NMR spectra were recorded at 298 K using a Bruker Avance III 700 MHz or 800 MHz spectrometers equipped with a triple resonance gradient standard probe or cryoprobe, respectively. Topspin versions 2.1, 3.2 and 3.5 (Bruker BioSpin) were used for data collection. Spectra processing used NMRPipe (35 (link)) followed by analysis with Sparky 3 (T.D. Goddard and D.G. Kneller, University of California) or NMRviewJ 8.0 (One Moon Scientific).

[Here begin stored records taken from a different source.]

Lemma uval_take_2 t : (2 ≤ length t)%nat →
  uval (take 2 t) = t !!! 0%nat + 2 ^ 64 * t !!! 1%nat ∧ uval (take 1 t) = t !!! 0%nat.
Proof.
  clear. destruct t as [|x [|y t]]; [simpl; lia..|]. intros _.
  change ((x :: y :: t) !!! 0%nat) with x. change ((x :: y :: t) !!! 1%nat) with y.
  change (drop 2 (x :: y :: t)) with t. change (take 2 (x :: y :: t)) with [x; y].
  change (take 1 (x :: y :: t)) with [x]. cbn [uval]. lia.
Qed.

(** The value of the accumulator once its two top limbs are overwritten. *)
Lemma uval_set_top t x y : length t = l → (2 ≤ l)%nat →
  uval (<[(l - 1)%nat := y]> (<[(l - 2)%nat := x]> t)) =
  uval (take (l - 2) t) + x * limb_pow (l - 2) + y * limb_pow (l - 1).
Proof.
  intros Hlt Hl. rewrite <- (take_ge (<[(l - 1)%nat := y]> (<[(l - 2)%nat := x]> t)) l)
    by (rewrite !length_insert; lia).
  replace l with (S (l - 1)) at 1 by lia.
  rewrite uval_take_insert by (rewrite length_insert; lia).
  replace (l - 1)%nat with (S (l - 2)) at 1 by lia.
  by rewrite uval_take_insert by lia.
Qed.

(** The balance when the columns start and when they end. *)
Lemma pair_balance_2 b0 b1 m0 m1 t c : (2 ≤ l)%nat →
  pair_balance b0 b1 m0 m1 2 t c = 2 ^ 128 * c + 2 ^ 128 * uval (drop 2 t)
    - (b0 * (a !!! 0%nat + 2 ^ 64 * a !!! 1%nat) + m0 * (n !!! 0%nat + 2 ^ 64 * n !!! 1%nat)
       + 2 ^ 64 * (b1 * a !!! 0%nat + m1 * n !!! 0%nat)).
Proof using Hla.
  intros Hl. unfold pair_balance.
  destruct (uval_take_2 a ltac:(lia)) as [A2 A1]. destruct (uval_take_2 n ltac:(lia)) as [N2 N1].
  change (2 - 2)%nat with 0%nat. change (uval (take 0 t)) with 0.
  change (2 - 1)%nat with 1%nat. change (limb_pow 2) with (2 ^ 128).
  rewrite A2, A1, N2, N1. lia.
Qed.

Lemma pair_balance_end b0 b1 m0 m1 t c : length t = l → (2 ≤ l)%nat →
  pair_balance b0 b1 m0 m1 l t c = 2 ^ 128 * uval (take (l - 2) t) + c * limb_pow l
    - ((b0 + 2 ^ 64 * b1) * uval a + (m0 + 2 ^ 64 * m1) * uval n)
    + limb_pow l * (b1 * a !!! (l - 1)%nat + m1 * n !!! (l - 1)%nat).
Proof using Hla.
  intros Hlt Hl. unfold pair_balance. rewrite drop_ge by lia. change (uval []) with 0.
  pose proof (uval_take_S a (l - 1) ltac:(lia)) as TA. pose proof (uval_take_S n (l - 1) ltac:(lia)) as TN.
  replace (S (l - 1)) with l in TA, TN by lia. rewrite take_ge in TA, TN by lia.
  rewrite (take_ge a l), (take_ge n l) by lia. rewrite TA, TN.
  destruct (limb_pow_2 l Hl) as (P0 & P1 & _). rewrite P0, P1. lia.
Qed.

(** Two rows: the accumulator times [2^128] is what was added to it. *)
Lemma pair_rows_spec b0 b1 t ts : u64 b0 → u64 b1 → limbs_ok t → length t = l → u64 ts → (2 ≤ l)%nat →
  ∃ t' ts' m, pair_rows n np a b0 b1 t ts = (t', ts') ∧ limbs_ok t' ∧ length t' = l ∧ u64 ts'
    ∧ 0 ≤ m < 2 ^ 128
    ∧ 2 ^ 128 * acc_value t' ts' = acc_value t ts + (b0 + 2 ^ 64 * b1) * uval a + m * uval n.
Proof using Hn Ha Hla Hnp Hinv.
  intros Hb0 Hb1 Ht Hlt Hts Hl. unfold pair_rows. fold l.
  pose proof (lookup_total_ok t 0 Ht ltac:(lia)) as Ht0. pose proof (lookup_total_ok t 1 Ht ltac:(lia)) as Ht1.
  pose proof (lookup_total_ok a 0 Ha ltac:(lia)) as Ha0. pose proof (lookup_total_ok a 1 Ha ltac:(lia)) as Ha1.
  pose proof (lookup_total_ok n 1 Hn ltac:(lia)) as Hn1.
  pose proof (lookup_total_ok a (l - 1) Ha ltac:(lia)) as Hal.
  pose proof (lookup_total_ok n (l - 1) Hn ltac:(lia)) as Hnl.
  assert (u64 0) as H0 by done.
  destruct (mac_spec _ _ _ _ Ht0 Ha0 Hb0 H0) as (s0 & c1 & -> & Hs0 & Hc1 & E1).
  destruct (mac_cancels s0 Hs0 ltac:(lia)) as (c2 & -> & Hc2 & Hm0 & E2). set (m0 := wmul 64 s0 np) in *.
  destruct (mac_spec _ _ _ _ Ht1 Ha1 Hb0 Hc1) as (s & c1' & -> & Hs & Hc1' & E3).
  destruct (mac_spec _ _ _ _ Hs Hm0 Hn1 Hc2) as (tp0 & c2' & -> & Htp0 & Hc2' & E4).
  destruct (mac_spec _ _ _ _ Htp0 Ha0 Hb1 H0) as (u0 & d1 & -> & Hu0 & Hd1 & E5).
  destruct (mac_cancels u0 Hu0 ltac:(lia)) as (d2 & -> & Hd2 & Hm1 & E6). set (m1 := wmul 64 u0 np) in *.
  destruct (pair_columns_spec b0 b1 m0 m1 Hb0 Hb1 Hm0 Hm1 (l - 2) 2 t c1' c2' d1 d2)
    as (t' & e1 & e2 & f1 & f2 & -> & Hok & Hlen & He1 & He2 & Hf1 & Hf2 & Hbal); try done; try lia.
  set (S0 := ts + e1 + e2). unfold in_width in Hts, He1, He2.
  destruct (carry_split S0) as (ES & Hlo & Hhi); [lia|].
  destruct (mac_spec _ _ _ _ Hlo Hal Hb1 Hf1) as (u & g1 & -> & Hu & Hg1 & E7).
  destruct (mac_spec _ _ _ _ Hu Hm1 Hnl Hf2) as (u2 & g2 & -> & Hu2 & Hg2 & E8).
  set (S1 := as_u64 (Z.shiftr S0 64) + g1 + g2).
  pose proof Hhi as Hhi'. unfold in_width in Hhi', Hg1, Hg2.
  destruct (carry_split S1) as (ES1 & Hlo1 & Hhi1); [lia|].
  eexists _, _, (m0 + 2 ^ 64 * m1). split; [reflexivity|]. split_and!.
  - apply Forall_insert; [|done]. by apply Forall_insert.
  - by rewrite !length_insert.
  - done.
  - unfold in_width in Hm0, Hm1. lia.
  - unfold in_width in Hm0, Hm1. lia.
  - unfold acc_value in *. rewrite pair_balance_2, pair_balance_end in Hbal by done.
    rewrite uval_set_top, (uval_two t) by (done || lia).
    destruct (limb_pow_2 l Hl) as (P0 & P1 & _). rewrite P0 in *. rewrite P1.
    revert Hbal. generalize (limb_pow (l - 2)). intros p Hbal.
    assert (u2 + 2 ^ 64 * (g1 + g2) + 2 ^ 64 * as_u64 (Z.shiftr S0 64) =
      ts + e1 + e2 + a !!! (l - 1)%nat * b1 + m1 * n !!! (l - 1)%nat + f1 + f2) as EE by lia.
    apply (f_equal (λ x, x * p)) in EE.
    assert (2 ^ 64 * as_u64 (Z.shiftr S1 64) * p = (S1 - as_u64 S1) * p) as EF by (f_equal; lia).
    unfold S1 in *. lia.
Qed.

(** ** The single row *)

Definition tail_balance (bi m : Z) (j : nat) (t : list Z) (carries : Z) : Z :=
  2 ^ 64 * uval (take (j - 1) t) + carries * limb_pow j + limb_pow j * uval (drop j t)
  - (bi * uval (take j a) + m * uval (take j n)).

Lemma tail_columns_spec bi m k : u64 bi → u64 m → ∀ j t c1 c2, (1 ≤ j)%nat → (j + k = l)%nat →
  limbs_ok t → length t = l → u64 c1 → u64 c2 →
  ∃ t' c1' c2', tail_columns n a k j bi m t c1 c2 = (t', c1', c2')
    ∧ limbs_ok t' ∧ length t' = l ∧ u64 c1' ∧ u64 c2'
    ∧ tail_balance bi m l t' (c1' + c2') = tail_balance bi m j t (c1 + c2).
Proof using Hn Ha Hla.
  intros Hbi Hm. induction k as [|k IH]; intros j t c1 c2 Hj Hk Ht Hlt H1 H2.
  { exists t, c1, c2. replace j with l by lia. done. }
  cbn [tail_columns].
  pose proof (lookup_total_ok t j Ht ltac:(lia)) as Htj.
  pose proof (lookup_total_ok a j Ha ltac:(lia)) as Haj.
  pose proof (lookup_total_ok n j Hn ltac:(lia)) as Hnj.
  destruct (mac_spec _ _ _ _ Htj Haj Hbi H1) as (s & c1' & -> & Hs & Hc1 & E1).
  destruct (mac_spec _ _ _ _ Hs Hm Hnj H2) as (s2 & c2' & -> & Hs2 & Hc2 & E2).
  destruct (IH (S j) (<[(j - 1)%nat := s2]> t) c1' c2')
    as (t' & e1 & e2 & -> & Hok & Hlen & ? & ? & Hbal); try done; try lia.
  { by apply Forall_insert. } { by rewrite length_insert. }
  eexists _, _, _. split; [reflexivity|]. split_and!; [done..|]. rewrite Hbal.
  unfold tail_balance. rewrite (uval_drop_S t j) by lia.
  replace (S j - 1)%nat with (S (j - 1)) by lia. rewrite uval_take_insert by lia.
  rewrite drop_insert_lt by lia. rewrite (uval_take_S a j), (uval_take_S n j) by lia.
  assert (limb_pow j = 2 ^ 64 * limb_pow (j - 1)) as P0 by (rewrite <- limb_pow_S; f_equal; lia).
  rewrite limb_pow_S, P0. generalize (limb_pow (j - 1)). intros p.
  assert (s2 + 2 ^ 64 * (c1' + c2') = t !!! j + a !!! j * bi + m * n !!! j + (c1 + c2)) as E by lia.
  apply (f_equal (λ x, x * p)) in E. lia.
Qed.

Lemma uval_one t : (1 ≤ length t)%nat →
  uval t = t !!! 0%nat + 2 ^ 64 * uval (drop 1 t) ∧ uval (take 1 t) = t !!! 0%nat.
Proof.
  clear. destruct t as [|x t]; [simpl; lia|]. intros _. change ((x :: t) !!! 0%nat) with x.
  change (drop 1 (x :: t)) with t. change (take 1 (x :: t)) with [x]. cbn [uval]. lia.
Qed.

Lemma tail_row_spec bi t ts : u64 bi → limbs_ok t → length t = l → u64 ts → (1 ≤ l)%nat →
  ∃ t' ts' m, tail_row n np a bi t ts = (t', ts') ∧ limbs_ok t' ∧ length t' = l ∧ u64 ts'
    ∧ 0 ≤ m < 2 ^ 64
    ∧ 2 ^ 64 * acc_value t' ts' = acc_value t ts + bi * uval a + m * uval n.
Proof using Hn Ha Hla Hnp Hinv.
  intros Hbi Ht Hlt Hts Hl. unfold tail_row. fold l.
  pose proof (lookup_total_ok t 0 Ht ltac:(lia)) as Ht0.
  pose proof (lookup_total_ok a 0 Ha ltac:(lia)) as Ha0. assert (u64 0) as H0 by done.
  destruct (mac_spec _ _ _ _ Ht0 Ha0 Hbi H0) as (s0 & c1 & -> & Hs0 & Hc1 & E1).
  destruct (mac_cancels s0 Hs0 ltac:(lia)) as (c2 & -> & Hc2 & Hm & E2). set (m := wmul 64 s0 np) in *.
  destruct (tail_columns_spec bi m (l - 1) Hbi Hm 1 t c1 c2)
    as (t' & e1 & e2 & -> & Hok & Hlen & He1 & He2 & Hbal); try done; try lia.
  set (S0 := ts + e1 + e2). unfold in_width in Hts, He1, He2.
  destruct (carry_split S0) as (ES & Hlo & Hhi); [lia|].
  eexists _, _, m. split; [reflexivity|]. split_and!; [by apply Forall_insert|by rewrite length_insert|done|apply Hm|apply Hm|].
  unfold acc_value, tail_balance in *.
  rewrite drop_ge in Hbal by lia. change (uval []) with 0 in Hbal.
  assert (uval (<[(l - 1)%nat := as_u64 S0]> t') = uval (take (l - 1) t') + as_u64 S0 * limb_pow (l - 1)) as ->.
  { rewrite <- (take_ge (<[(l - 1)%nat := as_u64 S0]> t') l) by (rewrite length_insert; lia).
    replace l with (S (l - 1)) at 1 by lia. by rewrite uval_take_insert by lia. }
  destruct (uval_one a ltac:(lia)) as [_ A1]. destruct (uval_one n ltac:(lia)) as [_ N1].
  destruct (uval_one t ltac:(lia)) as [T1 _]. rewrite T1.
  change (1 - 1)%nat with 0%nat in Hbal. change (uval (take 0 t)) with 0 in Hbal.
  change (limb_pow 1) with (2 ^ 64) in Hbal. rewrite A1, N1 in Hbal.
  rewrite (take_ge a l), (take_ge n l) in Hbal by lia.
  assert (limb_pow l = 2 ^ 64 * limb_pow (l - 1)) as P0 by (rewrite <- limb_pow_S; f_equal; lia).
  rewrite P0 in *. revert Hbal. generalize (limb_pow (l - 1)). intros p Hbal.
  assert (2 ^ 64 * as_u64 (Z.shiftr S0 64) * p = (S0 - as_u64 S0) * p) as EF by (f_equal; lia).
  unfold S0 in *. lia.
Qed.

(** ** All rows *)

(** After [i] rows the accumulator is the partial product plus a multiple of [n], all
    divided by [2^(64 i)]. *)
Definition rows_done (b : list Z) (i : nat) (t : list Z) (ts : Z) : Prop :=
  limbs_ok t ∧ length t = l ∧ u64 ts ∧ ∃ M, 0 ≤ M < limb_pow i
    ∧ limb_pow i * acc_value t ts = uval (take i b) * uval a + M * uval n.

Lemma pair_loop_spec b fuel : limbs_ok b → length b = l → ∀ i t ts, (i ≤ l)%nat → (l - i ≤ fuel)%nat →
  rows_done b i t ts → ∃ i' t' ts', pair_loop n np a b fuel i t ts = (i', t', ts')
    ∧ (i' = l ∨ S i' = l) ∧ rows_done b i' t' ts'.
Proof using Hn Ha Hla Hnp Hinv.
  intros Hb Hlb. induction fuel as [|fuel IH]; intros i t ts Hi Hf Hr.
  { exists i, t, ts. split_and!; [done|lia|done]. }
  cbn [pair_loop]. fold l. destruct (Nat.ltb_spec (S i) l) as [Hlt|Hge].
  - destruct Hr as (Ht & Hlt' & Hts & M & HM & HT).
    destruct (pair_rows_spec (b !!! i) (b !!! S i) t ts) as (t' & ts' & m & -> & Hok & Hlen & Hts' & Hm & Heq);
      try done; [by apply lookup_total_ok; [|lia].. |lia|].
    apply IH; [lia|lia|]. split_and!; [done..|]. exists (M + limb_pow i * m).
    assert (limb_pow (S (S i)) = 2 ^ 128 * limb_pow i) as HP by (rewrite !limb_pow_S; lia).
    pose proof (limb_pow_pos i). rewrite HP. split; [nia|].
    rewrite !uval_take_S, limb_pow_S by lia. apply (f_equal (λ x, limb_pow i * x)) in Heq. lia.
  - exists i, t, ts. split_and!; [done|lia|done].
Qed.
End kernel_proofs.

Spectra for the assignment of backbone ¹H^N, ¹H^α, ¹³C’, ¹³C^α, ¹³C^β and ¹⁵N^H nuclei of full-length FKBP25 were collected on a 200 μM ¹³C,¹⁵N-labeled sample in 20 mM sodium phosphate (pH 6.5) with 150 mM NaCl, and 10% D₂O added for the lock. NMR spectra include 2D ¹⁵N-HSQC, 3D HNCO, 3D HNCACO, 3D HNCA. 3D HNCOCA, 3D CBCACONH, and 3D HNCACB. ¹H^N and ¹⁵N^H assignments for the full-length protein were used to assign ¹⁵N-HSQC spectra recorded for isolated BTHB and FKBP domains in the same buffer (20 mM sodium phosphate, pH 6.5, with 150 mM NaCl). For the BTHB domain, the assignments were confirmed by measuring additional 3D HNCO and 3D HNCACB spectra on a 310 μM sample of ¹³C,¹⁵N-labeled protein. Assignments of asparagine and glutamine sidechain amides were confirmed by using a 3D ¹⁵N-HSQC-NOESY spectrum (150 ms mixing time).